As we continue to prosecute the war on terror, it should be a central tenet of the U.S. policy to do everything at our disposal to make nuclear weapons less desirable, less available, and less likely to be used. This does just the opposite.

This administration appears to be looking for new ways to use our nuclear advantage, to restructure our force so nuclear weapons are more "usable.'' That sends a very troubling message to others who might also aspire to obtain or use nuclear weapons.

Let me just quote a Pentagon spokesperson in saying this: "This administration is fashioning a more diverse set of options for deterring the threat of weapons of mass destruction. That is why the administration is pursuing advanced conventional forces and improved intelligence capabilities. A combination of offensive and defensive and nuclear and nonnuclear capabilities is essential to meet the deterrence requirements of the 21st century."

I profoundly disagree. If the most potent conventional military on Earth cannot meet the challenges without new nuclear weapons, it is a tragedy indeed. The administration's own nuclear posture review, released in January of 2002, did not focus solely on the role of nuclear weapons for deterrence. It stressed the importance of actually being prepared to use nuclear weapons. In fact, the review noted we must now plan to possibly use them against a wider range of countries.

To that end, I would like to put into the record a New York Times article by Michael R. Gordon, dated March 9. I ask unanimous consent that it be printed in the Record following my comments.

Mr. President, in addition, the nuclear posture review said we need to develop new types of weapons so we can use them in a wider variety of circumstances and against a wider range of targets, such as hard and deeply buried targets, or to defeat chemical and biological weapons. Even the New York Times suggests we would even consider a first strike against a nonnuclear country if that country possessed biological or chemical weapons.

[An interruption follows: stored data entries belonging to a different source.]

(** The department joined with its current revision; without one the join has no row. *)
(* [sidecar/ibreeze/employee.py:301-384 update_department] *)
Definition update_department (company department : string) (data : DepartmentUpdate) : tx DB Department :=
  _active_company company;;
  row ← select_one (λ d, (dp_id d =? department) && (dp_company_id d =? company) &&
    (dp_version d =? du_expected_version data)%Z);
  d ← found row (ValueError "OPTIMISTIC_LOCK_CONFLICT");
  rev ← select_one (λ r, dr_id r =? dp_current_revision_id d);
  rev ← found rev (ValueError "OPTIMISTIC_LOCK_CONFLICT");
  check (dp_status d =? "active") (ValueError "STATE_TRANSITION_INVALID");;
  let name := or_else (du_name data) (dr_name rev) in
  let description := or_else (du_function_description data) (dr_function_description rev) in
  let normalized_name := _normalize_name nfkc lower name in
  taken ← select_one (λ x, (dp_company_id x =? company) && (dp_normalized_name x =? normalized_name) &&
    negb (dp_id x =? department));
  check (negb (present taken)) (ValueError "NAME_EXISTS");;
  numbers ← gets (λ db, map dr_revision_number
    (where_ (λ r, dr_department_id r =? department) (department_revisions db)));
  insert_row {| dr_id := uuid 0; dr_department_id := department; dr_company_id := company;
    dr_revision_number := next_number numbers; dr_name := name; dr_function_description := description;
    dr_content_sha256 := sha256 (department_content name description); dr_created_at := now 0 |};;
  let version := (du_expected_version data + 1)%Z in
  update (λ x, (dp_id x =? department) && (dp_company_id x =? company) &&
      (dp_version x =? du_expected_version data)%Z)
    (redescribed normalized_name (uuid 0) (now 0) version);;
  _append_event 1 (now 1) company "department" department version "department.updated" [];;
  get_department company department.

(** ** Employees *)

(* [sidecar/ibreeze/employee.py:449-461 get_employee] *)
Definition get_employee (company employee : string) : tx DB Employee :=
  row ← select_one (λ e, (em_id e =? employee) && (em_company_id e =? company));
  found row (ValueError "RESOURCE_NOT_FOUND").

(* [sidecar/ibreeze/employee.py:464-508 list_employees] *)
Definition list_employees (company : string) (department : option string) (limit : Z)
    (after : option (string * string)) : tx DB (list Employee) :=
  page_of em_created_at em_id (λ e, (em_company_id e =? company) &&
    match department with Some d => em_department_id e =? d | None => true end) limit after.

(* [sidecar/ibreeze/employee.py:415-433 create_employee] *)
Definition new_member (company department : string) (data : EmployeeCreate) : Employee := {|
  em_id := uuid 0; em_company_id := company; em_department_id := department;
  em_display_name := ec_display_name data;
  em_normalized_display_name := _normalize_name nfkc lower (ec_display_name data);
  em_base_profile_version_id := ec_base_profile_version_id data; em_workflow_role := "member";
  em_status := "active"; em_created_at := now 0; em_updated_at := now 0; em_version := 1 |}.

(* [sidecar/ibreeze/employee.py:387-446 create_employee] *)
Definition create_employee (in_transaction : bool) (company department : string) (data : EmployeeCreate)
    : tx DB Employee :=
  _active_company company;;
  _published_profile (ec_base_profile_version_id data);;
  check (ec_workflow_role data =? "member") (ValueError "STATE_TRANSITION_INVALID");;
  check in_transaction (RuntimeErr "WRITE_QUEUE_REQUIRED");;
  d ← select_one (λ d, (dp_id d =? department) && (dp_company_id d =? company) && (dp_status d =? "active"));
  check (present d) (ValueError "RESOURCE_NOT_FOUND");;
  taken ← select_one (λ e, (em_department_id e =? department) &&
    (em_normalized_display_name e =? _normalize_name nfkc lower (ec_display_name data)));
  check (negb (present taken)) (ValueError "NAME_EXISTS");;
  insert_row (new_member company department data);;
  _append_event 1 (now 1) company "employee" (uuid 0) 1 "employee.created"
    [("department_id", JStr department)];;
  get_employee company (uuid 0).

(** [UPDATE employees SET ..., updated_at=?, version=?]: the columns a command changes. *)
Definition changed_employee (department display normalized profile role status at_ : string) (version : Z)
    (e : Employee) : Employee := {|
  em_id := em_id e; em_company_id := em_company_id e; em_department_id := department;
  em_display_name := display; em_normalized_display_name := normalized;
  em_base_profile_version_id := profile; em_workflow_role := role; em_status := status;
  em_created_at := em_created_at e; em_updated_at := at_; em_version := version |}.

Definition with_name (display normalized at_ : string) (version : Z) (e : Employee) : Employee :=
  changed_employee (em_department_id e) display normalized (em_base_profile_version_id e)
    (em_workflow_role e) (em_status e) at_ version e.
Definition with_profile (profile at_ : string) (e : Employee) : Employee :=
  changed_employee (em_department_id e) (em_display_name e) (em_normalized_display_name e) profile
    (em_workflow_role e) (em_status e) at_ (em_version e + 1) e.
Definition with_status (status at_ : string) (e : Employee) : Employee :=
  changed_employee (em_department_id e) (em_display_name e) (em_normalized_display_name e)
    (em_base_profile_version_id e) (em_workflow_role e) status at_ (em_version e + 1) e.
Definition with_department (department at_ : string) (e : Employee) : Employee :=
  changed_employee department (em_display_name e) (em_normalized_display_name e)
    (em_base_profile_version_id e) (em_workflow_role e) (em_status e) at_ (em_version e + 1) e.
Definition with_role (role at_ : string) (e : Employee) : Employee :=
  changed_employee (em_department_id e) (em_display_name e) (em_normalized_display_name e)
    (em_base_profile_version_id e) role (em_status e) at_ (em_version e + 1) e.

It seems clear that this administration is no longer focused solely on the role of nuclear weapons for deterrence. Rather, the new triad proposed by the administration has grouped nuclear and conventional weapons together on a continuum, believing each has an equal role on the battlefield.

During the cold war, the nuclear triad consisted of air, land, and sea nuclear forces--bombers, ALBMs, ICBMs and SLBMs. The new triad consists of offensive strike forces, missile defense--which has yet, incidentally, been shown to work--and a responsive infrastructure to support the forces. Strategic nuclear forces are combined dangerously, in my view, with conventional strike capabilities in the offensive leg of the new triad.

This new triad represents a radical departure from the idea that our strategic nuclear forces are primarily intended for deterrence, not for offense as the new triad proposes.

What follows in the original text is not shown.